AUTHOR  : GANJI VARSHITHA

ROLL NO : AI20BTECH11009

ML MODEL: RNN


In [94]:
#Importing all the required libraries
import numpy as np
import pandas as pd #For loading and handling dataset
import re
from string import punctuation
import nltk #for nlp
from nltk.corpus import stopwords # for the collection of stopping words
nltk.download('stopwords')
from sklearn.model_selection import train_test_split #for splitting the data into training and testing
from tensorflow import keras
from keras.preprocessing.text import Tokenizer #To encode the text into integer array
from keras.preprocessing.sequence import pad_sequences #Helps in padding and truncating the sequence
import matplotlib.pyplot as plt #For plotting graphs
from keras.models import Sequential, load_model #We are using sequential model and we'll also load(call) the saved model
from keras.layers import Dense, LSTM, Embedding, Dropout #Layers in RNN architecture
from keras.callbacks import ModelCheckpoint #Helps to save the model


[nltk_data] Downloading package stopwords to /root/nltk_data...
[nltk_data]   Package stopwords is already up-to-date!


Loading the dataset 

In [95]:
dataset = pd.read_csv('movie_data.csv')
print(dataset.tail())#Previews the data with first five rows 
dataset.describe() #Shows the statistical analysis

                                                  review  sentiment
49995  The 1998 version of "Psycho" needed to be set ...          0
49996  IT IS So Sad. Even though this was shot with f...          0
49997  Over several years of looking for half-decent ...          0
49998  ***Possible Plot Spoilers***<br /><br />I ador...          0
49999  While I can't say whether or not Larry Hama ev...          1


Unnamed: 0,sentiment
count,50000.0
mean,0.5
std,0.500005
min,0.0
25%,0.0
50%,0.5
75%,1.0
max,1.0


In [96]:
#Exploring the data
#Finding number of unique outputs
Classes = np.unique(dataset['sentiment'])
#Finding the maximum number of unique words
Max_num_words = len(np.unique(dataset['review']))

#printing observations
print('Classes: ',Classes)
print('Maximum number of unique words: ',Max_num_words)




Classes:  [0 1]
Maximum number of unique words:  49582


In [97]:

stop_words = stopwords.words('english')#creating a list of stop words




def training_samples():
  dataset=pd.read_csv('movie_data.csv')
  input_data=dataset['review']
  output_data=dataset['sentiment']
  #pre-processing data
  input_data=input_data.apply(lambda x: x.lower())#making the words lowercase
  input_data = input_data.apply(lambda x:''.join([c for c in x if c not in punctuation]))#removing characters
  input_data=input_data.apply(lambda x : [i for i in x.split() if i not in stop_words]) #removing stopwords
  
  return input_data, output_data



input_data, output_data = training_samples()

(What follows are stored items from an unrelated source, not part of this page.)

(** The shape of the extensions that are a list of two-byte items. *)
Lemma items_parse {A B} (rd : Rd A) (f : A -> list byte) (mk : list A -> B) (l : list A) (n : Z) :
  (forall x, parses rd (f x) x) -> 0 <= n < 65536 -> 2 * len l < 65536 ->
  parses (read! _ := rd_u16 in read! n := rd_u16 in read! xs := read_many (Z.to_nat (n / 2)) rd in rd_ret (mk xs))
    (write_u16 n ++ write_u16 (2 * len l) ++ mjoin (f <$> l)) (mk l).
Proof.
  intros Hf Hn Hl. pose proof (len_nonneg l).
  eapply parses_bind; [by apply parses_u16|]. eapply parses_bind; [apply parses_u16; lia|].
  eapply parses_map; [|apply parses_ret]. apply parses_many_Z; [by intros|]. rewrite Z.mul_comm. apply Z.div_mul; lia.
Qed.

Lemma UseSrtp_parses e : Extension_wf (ExtUseSrtp e) -> parses UseSrtp_unmarshal (UseSrtp_marshal e) e.
Proof.
  destruct e as [l]. intros [Hs _]. sizes. projs. pose proof (len_nonneg l).
  unfold UseSrtp_unmarshal, UseSrtp_marshal. cbn [protection_profiles].
  eapply parses_bind; [apply parses_u16; lia|]. eapply parses_bind; [apply parses_u16; lia|].
  eapply parses_bind; [|eapply parses_map; [by apply parses_u8|apply parses_ret]].
  apply parses_many_Z; [|rewrite Z.mul_comm; apply Z.div_mul; lia].
  intros x _. apply parses_code16, SrtpProtectionProfile_from_code.
Qed.

Lemma PointFormats_parses e : Extension_wf (ExtSupportedPointFormats e) -> parses PointFormats_unmarshal (PointFormats_marshal e) e.
Proof.
  destruct e as [l]. intros [_ Hl]. cbn in Hl. pose proof (len_nonneg l).
  unfold PointFormats_unmarshal, PointFormats_marshal. cbn [point_formats].
  eapply parses_bind; [apply parses_u16; lia|]. eapply parses_bind; [apply parses_u8; lia|].
  rewrite <- (mjoin_singletons l) at 2. eapply parses_map; [|apply parses_ret].
  apply parses_many_Z; [|done]. intros x _. apply parses_byte.
Qed.

Lemma Extension_parses e : Extension_wf e -> parses Extension_unmarshal (Extension_marshal e) e.
Proof.
  intros Hwf. unfold Extension_unmarshal, Extension_marshal.
  eapply parses_bind; [apply parses_u16, ExtensionValue_from_code|].
  rewrite (proj1 (ExtensionValue_from_code _)).
  destruct e as [e|e|e|e|e|e|e]; cbn [extension_value]; (eapply parses_map; [|apply parses_ret]).
  - by apply ServerName_parses.
  - destruct e as [l], Hwf as [Hs _]. sizes. projs. pose proof (len_nonneg l).
    unfold EllipticCurves_marshal. projs. apply (items_parse _ _ Build_ExtensionSupportedEllipticCurves); [|lia|lia]. intros x. apply parses_code16.
    destruct (NamedCurve_from_code x). split; [done|lia].
  - by apply PointFormats_parses.
  - destruct e as [l], Hwf as [Hs _]. sizes. projs. pose proof (len_nonneg l).
    unfold SignatureAlgorithms_marshal. projs. apply (items_parse _ _ Build_ExtensionSupportedSignatureAlgorithms); [apply algorithm_parses|lia|lia].
  - by apply UseSrtp_parses.
  - destruct e as [b], Hwf as [_ Hb]. cbn in Hb. subst b. eapply parses_map; [by apply (parses_u16 0)|apply parses_ret].
  - destruct e as [b]. eapply parses_bind; [by apply parses_u16|]. rewrite decide_False by lia.
    eapply parses_map; [apply parses_byte|apply parses_ret].
Qed.

(** The length field of an extension, at its third and fourth bytes. *)
Lemma Extension_declared e : Extension_wf e ->
  exists hi lo a b body, Extension_marshal e = a :: b :: hi :: lo :: body /\ be_value [hi; lo] = Extension_size e - 4.
Proof.
  intros [Hs _]. assert (exists body n, Extension_marshal e = write_u16 (ExtensionValue_code (extension_value e)) ++ write_u16 n ++ body
    /\ n = Extension_size e - 4) as (body & n & -> & ->).
  { destruct e as [e|e|e|e|e|e|e]; unfold Extension_marshal; sizes; eexists _, _; split; try reflexivity; lia. }
  assert (4 <= Extension_size e).
  { sizes. destruct e as [e|e|e|e|e|e|e]; try (pose proof (len_nonneg (server_name e))); try (pose proof (len_nonneg (elliptic_curves e)));
      try (pose proof (len_nonneg (point_formats e))); try (pose proof (len_nonneg (esa_algorithms e)));
      try (pose proof (len_nonneg (protection_profiles e))); lia. }
  destruct (write_u16 (ExtensionValue_code (extension_value e))) as [|a [|b [|]]] eqn:E1;
    try (apply (f_equal length) in E1; unfold write_u16 in E1; rewrite length_be_bytes in E1; discriminate).
  destruct (write_u16 (Extension_size e - 4)) as [|hi [|lo [|]]] eqn:E2;
    try (apply (f_equal length) in E2; unfold write_u16 in E2; rewrite length_be_bytes in E2; discriminate).
  exists hi, lo, a, b, body. split; [done|]. rewrite <- E2. apply be_value_bytes. cbn. lia.
Qed.

Lemma extensions_marshal_cons e l : extensions_marshal (e :: l) = Extension_marshal e ++ extensions_marshal l.
Proof. done. Qed.

Lemma index_at pre b post i : len pre = i -> index (pre ++ b :: post) i = act b.
Proof.
  intros <-. unfold index, len. rewrite Nat2Z.id. rewrite lookup_app_r by lia. by rewrite Nat.sub_diag.
Qed.

Lemma index_past pre post i : 0 <= i -> index (pre ++ post) (len pre + i) = index post i.
Proof.
  intros Hi. unfold index, len. rewrite lookup_app_r by lia. replace (Z.to_nat _ - length pre)%nat with (Z.to_nat i) by lia. done.
Qed.

Lemma extension_size_pos e : 4 <= Extension_size e.
Proof.
  destruct e as [[l]|[l]|[l]|[l]|[l]|[]|[]]; sizes; projs; try pose proof (len_nonneg l); lia.
Qed.

Lemma extension_loop_parses l : forall fuel pre out, Forall Extension_wf l -> (length l <= fuel)%nat ->
  extension_loop fuel (pre ++ extensions_marshal l) (len pre) out = act (out ++ l).
Proof.
  induction l as [|e l IH]; intros fuel pre out Hwf Hf.
  - rewrite !app_nil_r. destruct fuel; cbn [extension_loop]; [done|]. by rewrite decide_False by lia.
  - destruct fuel as [|fuel]; [cbn in Hf; lia|]. apply Forall_cons in Hwf as [He Hl].
    rewrite extensions_marshal_cons. cbn [extension_loop].
    rewrite decide_True.
    2: { rewrite !len_app, Extension_length. pose proof (extension_size_pos e). pose proof (len_nonneg (extensions_marshal l)). lia. }
    unfold len at 1. rewrite Nat2Z.id, drop_app_length, (Extension_parses e He (extensions_marshal l)). cbn [run_bind act].
    destruct (Extension_declared e He) as (hi & lo & a & b & body & E & Hn).
    rewrite !index_past by lia. rewrite E. cbn [app]. change (index _ 2) with (act hi). change (index _ 3) with (act lo).
    cbn [act_bind act]. rewrite Hn.
    replace (len pre + (4 + (Extension_size e - 4))) with (len (pre ++ Extension_marshal e)) by (rewrite len_app, Extension_length; lia).
    change (a :: b :: hi :: lo :: body ++ extensions_marshal l) with ((a :: b :: hi :: lo :: body) ++ extensions_marshal l).
    rewrite <- E, app_assoc, IH by (done || (cbn in Hf; lia)). by rewrite <- app_assoc.
Qed.
(** The inner loop of [pull]: the last of the matching items with a greater
    message sequence than those before it. *)
Definition pull_one (cache : HandshakeCache) (r : HandshakeCachePullRule) : option HandshakeCacheItem :=
  foldl (fun item c =>
    if rule_matches r c then
      match item with
      | Some x => if decide (hc_sequence x < hc_sequence c) then Some c else item
      | None => Some c
      end
    else item) None cache.

Definition pull (cache : HandshakeCache) (rules : list HandshakeCachePullRule) : list HandshakeCacheItem :=
  omap (pull_one cache) rules.

Fixpoint pull_items (cache : HandshakeCache) (rules : list HandshakeCachePullRule) (ci : list (HandshakeType * HandshakeCacheItem)) :
  result (list (HandshakeType * HandshakeCacheItem)) Error :=
  match rules with
  | [] => Ok ci
  | r :: rules' =>
      match pull_one cache r with
      | Some c => pull_items cache rules' (ci ++ [(pr_typ r, c)])
      | None => if pr_optional r then pull_items cache rules' ci else Err (Other "Missing mandatory message")
      end
  end.

(** [HashMap] lookup: the last insertion under a key wins. *)
Definition assoc_last {A} (t : HandshakeType) (l : list (HandshakeType * A)) : option A :=
  foldl (fun acc '(k, v) => if decide (k = t) then Some v else acc) None l.

Fixpoint pull_messages (rules : list HandshakeCachePullRule) (ci : list (HandshakeType * HandshakeCacheItem)) (seq : Z)
  (out : list (HandshakeType * HandshakeMessage)) : Act (Z * list (HandshakeType * HandshakeMessage)) :=
  match rules with
  | [] => act (seq, out)
  | r :: rules' =>
      match assoc_last (pr_typ r) ci with
      | None => pull_messages rules' ci seq out
      | Some i =>
          act! (raw_handshake, _) := Handshake_unmarshal (hc_data i) in
          if decide (seq mod 65536 <> message_sequence (handshake_header raw_handshake))
          then fail (Other "There is a gap. Some messages are not arrived.")
          else pull_messages rules' ci (seq + 1) (out ++ [(pr_typ r, handshake_message raw_handshake)])
      end
  end.

Definition full_pull_map (cache : HandshakeCache) (start_seq : Z) (rules : list HandshakeCachePullRule) :
  Act (Z * list (HandshakeType * HandshakeMessage)) :=
  match pull_items cache rules [] with
  | Err e => fail e
  | Ok ci => pull_messages rules ci start_seq []
  end.

Definition pull_and_merge (cache : HandshakeCache) (rules : list HandshakeCachePullRule) : list byte :=
  mjoin (hc_data <$> pull cache rules).

Definition session_rules (ep : Z) : list HandshakeCachePullRule :=
  (fun '(t, c) => {| pr_typ := t; pr_epoch := ep; pr_is_client := c; pr_optional := false |}) <$>
  [(ClientHello, true); (ServerHello, false); (Certificate, false); (ServerKeyExchange, false);
   (CertificateRequest, false); (ServerHelloDone, false); (Certificate, true); (ClientKeyExchange, true)].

#Finding the average of words in review
length = [len(i) for i in input_data]
max_length=np.mean(length)




TOKENIZE:

Neural network takes numerical input hence we need to encode the review data into integers.


*   Each unique word is indexed using fit_on_texts method
*   Training and testing inputs are converted to integers using texts_to_sequences method

Also, each review is having different length hence we need to pad the sequences by adding 0 and truncate the words to same length (i.e average length of review)



In [98]:
tokens= Tokenizer(lower=False)# Since the data is converted to lowercase before
tokens.fit_on_texts(input_data)
input_data = tokens.texts_to_sequences(input_data)

input_data = pad_sequences(input_data,maxlen=127,padding='post',truncating='post')

train_input,test_input,train_output,test_output=train_test_split(input_data,output_data,test_size=0.2)#test_input_size=0.2*input_data

total_words=len(tokens.word_index) + 1 #word_index0 is reserved to distinguish between pad and unknown



Building RNN Architecture

In [99]:
embed=32 # dimensions of embeddding
LSTM_SIZE=64 #number of hidden layers
model = Sequential()
model.add(Embedding(total_words,embed,input_length=127))
model.add(LSTM(LSTM_SIZE))
model.add(Dense(1,activation='sigmoid'))#activation is sigmoid as output is either 0 or 1
model.compile(optimizer='adam',loss='binary_crossentropy',metrics =['accuracy'])
print(model.summary())


Model: "sequential_18"
_________________________________________________________________
Layer (type)                 Output Shape              Param #   
embedding_16 (Embedding)     (None, 127, 32)           5809408   
_________________________________________________________________
lstm_15 (LSTM)               (None, 64)                24832     
_________________________________________________________________
dense_14 (Dense)             (None, 1)                 65        
Total params: 5,834,305
Trainable params: 5,834,305
Non-trainable params: 0
_________________________________________________________________
None


Training model

In [100]:
#Using mini-batch learning method with batch_size 200 and 5 epochs
#Adding a callback called checkpoint which saves the model if accuracy is increased from previous epoch
checkpoint=ModelCheckpoint('sentiment/LSTM.h5',monitor='accuracy',save_best_only=True,verbose=2)
model.fit(train_input,train_output,batch_size=200,epochs=5,callbacks=[checkpoint])

Epoch 1/5

Epoch 00001: accuracy improved from -inf to 0.73652, saving model to sentiment/LSTM.h5
Epoch 2/5

Epoch 00002: accuracy improved from 0.73652 to 0.93155, saving model to sentiment/LSTM.h5
Epoch 3/5

Epoch 00003: accuracy improved from 0.93155 to 0.96978, saving model to sentiment/LSTM.h5
Epoch 4/5

Epoch 00004: accuracy improved from 0.96978 to 0.98677, saving model to sentiment/LSTM.h5
Epoch 5/5

Epoch 00005: accuracy improved from 0.98677 to 0.99182, saving model to sentiment/LSTM.h5


<keras.callbacks.History at 0x7f8e3c1b89d0>

TESTING THE MODEL

In [101]:
pred = model.predict(test_input)#predicting the labels
true=0
correct=0
ptrue=0
for i,y in enumerate(test_output):
  if pred[i]>0.5:#classifying predicted label as positive if the confidence value is greater than 0.5 and negative otherwise
    ptrue+=1
  if y==1:
    true+=1
  if ((pred[i]>0.5 and  y==1) or (pred[i]<0.5 and y==0)):
    correct+=1

print('Number of positive sentiment predictions:',ptrue)
print('Real positive sentiment : ',true)
print('Number of negative sentiment predictions:',len(test_input)-ptrue)
print('Real negative sentiment : ',len(test_input)-true)
print('Accuracy of the model is :',(correct/len(test_input))*100)


Number of positive sentiment predictions: 5272
Real positive sentiment :  5025
Number of negative sentiment predictions: 4728
Real negative sentiment :  4975
Accuracy of the model is : 85.87